Enfin, cette nouvelle peut être lue comme une réflexion sur le temps et sur la place de l’homme dans l’histoire. Le narrateur mentionne que ces notes ne seront lues par les hommes que bien des siècles après qu’il les ait écrites, ce qui peut symboliser la façon dont l’homme est confronté à sa propre mortalité et à sa place éphémère dans l’histoire. La mention de la sept cent quatre-vingt-quatorzième année peut également être interprétée comme une réflexion sur le passage du temps et sur la façon dont les événements du passé continuent d’influencer le présent et l’avenir.

Le symbolisme de cette nouvelle

La Peste et le Fléau peuvent symboliser la mortalité et l’incertitude de la vie humaine. Ils peuvent être interprétés comme des forces destructrices qui menacent l’homme et qui rappellent sa propre finitude et sa vulnérabilité face aux forces de la nature et aux événements qui lui échappent.

La porte en airain fermée de l’intérieur et les draperies noires qui empêchent les personnes de voir l’extérieur peuvent symboliser l’isolement de l’homme et sa distance de la société et de l’univers qui l’entoure. Ils peuvent être interprétés comme des métaphores de la façon dont l’homme est confronté à sa propre finitude et à son impuissance face aux forces de la nature et aux événements qui lui échappent.

La conjonction de Jupiter et de Saturne peut symboliser la façon dont l’homme essaie de trouver un sens et une explication à des événements qui lui échappent. Elle peut être interprétée comme une métaphore de la façon dont l’homme cherche à comprendre et à maîtriser l’univers qui l’entoure, même s’il ne peut pas tout comprendre ou tout maîtriser.
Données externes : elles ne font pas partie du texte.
Lemma deriveKey_unsupported (data : json) (pw : bytes) (w : world)
    (kdf : option json) :
  searchPath data "crypto/kdf" = Ok kdf ->
  supported_kdf kdf = false ->
  deriveKey data pw w = (Err UnsupportedKdf, w).
Proof.
  intros Hk Hs. unfold deriveKey. rewrite bind_lift, Hk.
  destruct kdf as [[| | |s| |]|]; try reflexivity.
  cbn [supported_kdf] in Hs. apply orb_false_iff in Hs as [-> ->].
  now destruct (truthy_string s).
Qed.

Lemma deriveKey_supported (data : json) (pw : bytes) (w : world)
    (kdf : option json) :
  searchPath data "crypto/kdf" = Ok kdf ->
  supported_kdf kdf = true ->
  deriveKey data pw w = scryptKey data pw w \/
  deriveKey data pw w = pbkdf2Key data pw w.
Proof.
  intros Hk Hs. destruct kdf as [[| | |s| |]|]; try discriminate.
  cbn [supported_kdf] in Hs.
  destruct (String.eqb_spec (toLowerCase s) "scrypt") as [E|_].
  - left. eapply deriveKey_scrypt; eassumption.
  - cbn [orb] in Hs. apply String.eqb_eq in Hs.
    right. eapply deriveKey_pbkdf2; eassumption.
Qed.

Lemma deriveKey_run (data : json) (pw : bytes) (w : world) :
  (exists e,
     deriveKey data pw w = (Err e, w) /\
     (kdf_error e = true \/ collaborator_error e = true)) \/
  (exists ev r,
     deriveKey data pw w = (r, record_call ev w) /\
     kdf_request pw ev /\
     forall e, r = Err e -> collaborator_error e = true).
Proof.
  destruct (searchPath data "crypto/kdf") as [kdf|e] eqn:Hk.
  2:{ left. exists e. unfold deriveKey. rewrite bind_lift, Hk.
      split; [reflexivity|]. right. err_facts. now subst. }
  destruct (supported_kdf kdf) eqn:Hs.
  2:{ left. exists UnsupportedKdf.
      split; [eapply deriveKey_unsupported; eassumption|now left]. }
  destruct (@deriveKey_supported data pw w kdf Hk Hs) as [-> | ->].
  - destruct (scryptKey_run data pw w)
      as [(e & He & Hc)|(salt & N & r & p & He & HN & Hr & Hp & Hpow)].
    + left. exists e. split; [exact He|].
      destruct Hc as [->|[->|[->|Hc]]]; [now left ..|now right].
    + right. exists (ScryptCall pw salt N r p 64).
      eexists. split; [exact He|]. split.
      * cbn. repeat split; assumption.
      * intros e E. apply of_option_err in E. now subst.
  - destruct (pbkdf2Key_run data pw w)
      as [(e & He & Hc)|(salt & c & hash & He & Hh)].
    + left. exists e. split; [exact He|].
      destruct Hc as [->|[->|Hc]]; [now left ..|now right].
    + right. exists (Pbkdf2Call pw salt c 32 hash).
      eexists. split; [exact He|]. split.
      * cbn. repeat split; assumption.
      * intros e E.
        destruct (of_option (PrimitiveFailure "pbkdf2")
                    (pbkdf2 pw salt c 32 hash)) as [h|e'] eqn:Eo;
          cbn [rbind] in E.
        -- apply arrayify_err in E. now subst.
        -- injection E as <-. apply of_option_err in Eo. now subst.
Qed.

Lemma decrypt_run (text : string) (password : Password) (w : world) :
  decrypt text password w =
  match JSON_parse text with
  | None => (Err BadJson, w)
  | Some data =>
      match deriveKey data (getPassword password) w with
      | (Ok key, w1) => (getAccount data key, w1)
      | (Err e, w1) => (Err e, w1)
      end
  end.
Proof.
  unfold decrypt, decrypt_data, bind, lift, throw.
  destruct (JSON_parse text); reflexivity.
Qed.

Lemma calls_record {A} (m : M A) (w : world) (r : result A) (ev : event) :
  m w = (r, record_call ev w) -> calls m w = [ev].
Proof.
  intros H. eapply calls_one; [exact H|reflexivity].
Qed.

(** A run of [decrypt] either stops before a key is derived, in the world
    it started in, with an error of the parameter checks or of a
    collaborator, or makes one request and goes on to [getAccount]. *)
Lemma decrypt_stages (text : string) (password : Password) (w : world) :
  (exists e,
     decrypt text password w = (Err e, w) /\
     (e = BadJson \/ kdf_error e = true \/ collaborator_error e = true)) \/
  (exists ev r,
     decrypt text password w = (r, record_call ev w) /\
     kdf_request (getPassword password) ev /\
     forall e, r = Err e ->
       account_error e = true \/ collaborator_error e = true).
Proof.
  rewrite decrypt_run.
  destruct (JSON_parse text) as [data|];
    [|left; exists BadJson; split; [reflexivity|now left]].
  destruct (deriveKey_run data (getPassword password) w)
    as [(e & -> & He)|(ev & r & -> & Hev & Hr)].
  - left. exists e. split; [reflexivity|now right].
  - right. exists ev. destruct r as [key|e].
    + exists (getAccount data key). split; [reflexivity|].
      split; [exact Hev|]. intros e. apply getAccount_err.
    + exists (Err e). split; [reflexivity|]. split; [exact Hev|].
      intros e' [= <-]. right. now apply Hr.
Qed.

End Stages.

(** ** The test on [N], spelled out *)

Lemma toInt32_range (z : Z) : (- 2 ^ 31 <= toInt32 z < 2 ^ 31)%Z.
Proof.
  unfold toInt32.
  pose proof (Z.mod_pos_bound (z + 2 ^ 31) (2 ^ 32) ltac:(lia)). lia.
Qed.

Lemma toInt32_pred (z : Z) : toInt32 (z - 1) = toInt32 (toInt32 z - 1).
Proof.
  unfold toInt32. f_equal.
  replace ((z + 2 ^ 31) mod 2 ^ 32 - 2 ^ 31 - 1 + 2 ^ 31)%Z
    with ((z + 2 ^ 31) mod 2 ^ 32 - 1)%Z by lia.
  rewrite Zminus_mod_idemp_l. f_equal. lia.
Qed.

(** The test of [decrypt] on [N], spelled out. *)
Lemma js_and_pred_iff (N : Z) : js_and N (N - 1) = 0%Z <-> passes_N_test N.
Proof.
  unfold js_and, passes_N_test. rewrite toInt32_pred.
  pose proof (toInt32_range N) as Hr.
  set (m := toInt32 N) in *. clearbody m.
  destruct (Z.eq_dec m (- 2 ^ 31)) as [->|Hmin].
  - split; [intros _; right; now left|intros _; reflexivity].
  - rewrite (@toInt32_small (m - 1)) by lia. split.
    + intros H. destruct (Z_lt_le_dec m 0) as [Hneg|Hpos].
      * exfalso.
        assert (Z.land m (m - 1) < 0)%Z by (apply Z.land_neg; lia). lia.
      * destruct (Z.eq_dec m 0) as [->|Hm0]; [now left|].
        right; right. apply land_pred_zero; [lia|exact H].
    + intros [->|[E|(k & Hk & ->)]]; [reflexivity|contradiction|].
      now apply land_pred_pow2.
Qed.

(** ** What [decrypt] checks, and when *)

Section DecryptStages.

Context {P : Primitives}.

(** X1. For a [crypto/kdf] that is missing, is not a string, or is a
    string of ASCII characters, [decrypt] fails with [UnsupportedKdf]
    exactly when it is missing, is not a string, or is a string other than
    scrypt and pbkdf2 in any case; and then it has made no key-derivation
    call. (JavaScript folds the Kelvin sign to k, so a name that is not
    ASCII can stand for pbkdf2.) *)
Theorem decrypt_unsupported_kdf (text : string) (password : Password)
    (w : world) (data : json) (kdf : option json) :
  JSON_parse text = Some data ->
  searchPath data "crypto/kdf" = Ok kdf ->
  ascii_name kdf = true ->
  (fst (decrypt text password w) = Err UnsupportedKdf <->
   supported_kdf kdf = false) /\
  (supported_kdf kdf = false ->
   decrypt text password w = (Err UnsupportedKdf, w) /\
   calls (decrypt text password) w = []).
Proof.
  intros Hp Hk _.
  assert (Hun : supported_kdf kdf = false ->
                decrypt text password w = (Err UnsupportedKdf, w)).
  { intros Hs. eapply decrypt_deriveKey_failed; [exact Hp|].
    eapply deriveKey_unsupported; eassumption. }
  split; [split|].
  - intros H. destruct (supported_kdf kdf) eqn:Hs; [exfalso|reflexivity].
    rewrite decrypt_run, Hp in H.
    destruct (@deriveKey_supported _ data (getPassword password) w kdf Hk Hs)
      as [E|E]; rewrite E in H.
    + destruct (scryptKey_run data (getPassword password) w)
        as [(e & He & Hc)|(salt & N & r & p & He & _)]; rewrite He in H.
      * cbn in H. injection H as ->.
        destruct Hc as [Hc|[Hc|[Hc|Hc]]]; discriminate Hc.
      * destruct (of_option _ _) as [key|e] eqn:Eo; cbn in H.
        -- apply getAccount_err in H as [H|H]; discriminate H.
        -- apply of_option_err in Eo. congruence.
    + destruct (pbkdf2Key_run data (getPassword password) w)
        as [(e & He & Hc)|(salt & c & hash & He & _)]; rewrite He in H.
      * cbn in H. injection H as ->.
        destruct Hc as [Hc|[Hc|Hc]]; discriminate Hc.
      * destruct (rbind _ _) as [key|e] eqn:Eo; cbn in H.
        -- apply getAccount_err in H as [H|H]; discriminate H.
        -- injection H as ->.
           destruct (of_option (PrimitiveFailure "pbkdf2") _) as [h|e'] eqn:Ep;
             cbn [rbind] in Eo.
           ++ apply arrayify_err in Eo. discriminate Eo.
           ++ apply of_option_err in Ep. congruence.
  - intros Hs. now rewrite (Hun Hs).
  - intros Hs. split; [exact (Hun Hs)|].
    eapply calls_none. exact (Hun Hs).
Qed.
La mention de la sept cent quatre-vingt-quatorzième année peut symboliser le passage du temps et la place de l’homme dans l’histoire. Elle peut être interprétée comme une métaphore de la façon dont les événements du passé continuent d’influencer le présent et l’avenir, et de la façon dont l’homme est confronté à sa propre mortalité et à sa place éphémère dans l’histoire.